Some fair daughter of the Church sympathized with us, and contributed as she was able

Some time ago an appeal was made through The Church Intelligencer to the wealthy and liberal churchmen of this diocese, imploring them to give of their abundance a small mite, to aid a feeble and struggling congregation of ladies in erecting in a community in which the Church is just being planted, as it were, a plain, but comfortable house of worship. Nearly two months had elapsed before any response was made. While bowed down by disappointment and despairing of success, our heart was made glad by the reception of a kind letter from “Elm Grove, N. C.,” sent by some “lady subscriber” to the Intelligencer, enclosing us $5.00, the free-will offering of, I doubt not, a pious heart. Some fair daughter of the Church sympathized with us, and contributed as she was able, to the relief of our pressing necessities. May heaven reward her a hundred fold!

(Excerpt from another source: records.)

(** * arch/arm/mach-msm/clock-debug.c: the debugfs front end of the MSM clock
      driver, embedded as programs over the calls it makes.

    The file is a thin layer over code that lives elsewhere (the clock
    framework of clock.c, the per-clock [struct clk_ops] tables, debugfs,
    printk).  Each function of the file becomes a value of [prog]: a finite
    tree whose nodes are the calls the function makes, in the order it makes
    them, and whose branches are selected by what those calls return.  A
    handler for the calls turns a program into a run: its result, the final
    state of the environment and the list of calls issued. *)

From Stdlib Require Import ZArith List String Ascii Bool Lia.
Import ListNotations.
Open Scope string_scope.
Open Scope list_scope.
Open Scope Z_scope.

(** ** Data *)

(** A function pointer is the symbol it points to; a null pointer is [None]. *)
Definition fnptr := string.

(** Modelled from the spec: [struct clk_ops] is declared in clock.h; of the
    capability set the spec lists, these are the members this file reaches
    through [clock->ops] itself.  The other operations are reached through
    the framework entry points ([clk_set_rate] and so on). *)
Record clk_ops : Type := {
  is_enabled : option fnptr;
  is_local : option fnptr;
  list_rate : option fnptr
}.

(** Modelled from the spec: [struct clk] is declared in clock.h; the members
    are those read here (the policy flags, the operations, the name and the
    enable reference count of the spec's clock node), as they are when a
    function of this file is entered. *)
Record clk : Type := {
  flags : Z;
  ops : clk_ops;
  dbg_name : string;
  count : Z
}.

(** [struct clk_lookup] of linux/clkdev.h; [lookup_clk] is the member [clk],
    possibly null. *)
Record clk_lookup : Type := {
  dev_id : option string;
  con_id : option string;
  lookup_clk : option clk
}.

(** A [struct dentry *] that is not null. *)
Definition dentry := N.

(** [!p] for a pointer. *)
Definition is_null {A : Type} (p : option A) : bool :=
  match p with None => true | Some _ => false end.

Inductive file_ops : Type :=
| clock_rate_fops
| clock_measure_fops
| clock_enable_fops
| clock_local_fops
| clock_showall_fops
| list_rates_fops.

(** What [clk_get_sys] hands back: a pointer (null or not) or an
    [ERR_PTR] carrying a negative errno. *)
Inductive clk_ptr : Type :=
| PtrOk (c : option clk)
| PtrErr (errno : Z).

Definition IS_ERR (p : clk_ptr) : bool :=
  match p with PtrErr _ => true | PtrOk _ => false end.

Inductive printk_arg : Type :=
| arg_int (z : Z)
| arg_str (s : string).

(** ** Integer types of the target (32-bit ARM) *)

Definition wrap (bits : Z) (z : Z) : Z := z mod 2 ^ bits.

(** [unsigned], [unsigned long] and [size_t] are 32 bits wide, [u64] is 64.
    The rate parameter of [clk_set_rate], [clk_set_min_rate] and
    [clk_set_max_rate] is an [unsigned long]. *)
Definition to_unsigned (z : Z) : Z := wrap 32 z.
Definition to_ulong (z : Z) : Z := wrap 32 z.
Definition to_u64 (z : Z) : Z := wrap 64 z.

(** [int]: two's complement on 32 bits. *)
Definition to_int (z : Z) : Z := wrap 32 (z + 2 ^ 31) - 2 ^ 31.

Definition ENOMEM : Z := 12.
Definition S_IRUGO : Z := 292.  (* 0444 *)
Definition S_IWUSR : Z := 128.  (* 0200 *)
Definition KERN_ERR : string := "<3>".
Definition KERN_INFO : string := "<6>".

Definition nl : string := String "010" EmptyString.
Definition tab : string := String "009" EmptyString.

(** ** Calls that leave this file *)

Inductive call : Type :=
| clk_set_max_rate (c : clk) (rate : Z)
| clk_set_min_rate (c : clk) (rate : Z)
| clk_set_rate (c : clk) (rate : Z)
| clk_get_rate (c : option clk)
| clk_set_parent (c : option clk) (parent : clk)
| clk_enable (c : clk)
| clk_disable (c : clk)
| clk_get_sys (dev con : string)
| ops_is_enabled (f : fnptr) (c : clk)
| ops_is_local (f : fnptr) (c : clk)
| ops_list_rate (f : fnptr) (c : clk) (n : Z)
| seq_printf (fmt : string) (args : list printk_arg)
| printk (fmt : string) (args : list printk_arg)
| debugfs_create_dir (name : string) (parent : option dentry)
| debugfs_create_u32 (name : string) (mode : Z) (parent : option dentry)
| debugfs_create_file (name : string) (mode : Z) (parent : option dentry)
    (data : option clk) (fops : file_ops)
| debugfs_remove_recursive (d : dentry)
| kzalloc (size : Z).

We have succeeded in raising more by subscription than we thought we could do, and we now lack about $100. Shall we ask in vain of the Church in North Carolina the small sum of $100, when that amount, with what we have subscribed, will enable us to build a Church on the ruins of the isms that have lived and died there? I have too much confidence in the liberality of the churchmen in this diocese to think so for a moment. I know this lack will be supplied: if by no one else, by the liberal Christian women of the Church, who are always foremost in good works for the Church. Nineteen more such as the one at Elm Grove will supply our want, and I know the Church in this diocese can count other such members by the hundred. The female members of the Church, although, as a general rule, less able to give, seem to realize much more fully than the other sex the truth of that saying, “It is more blessed to give than to receive.”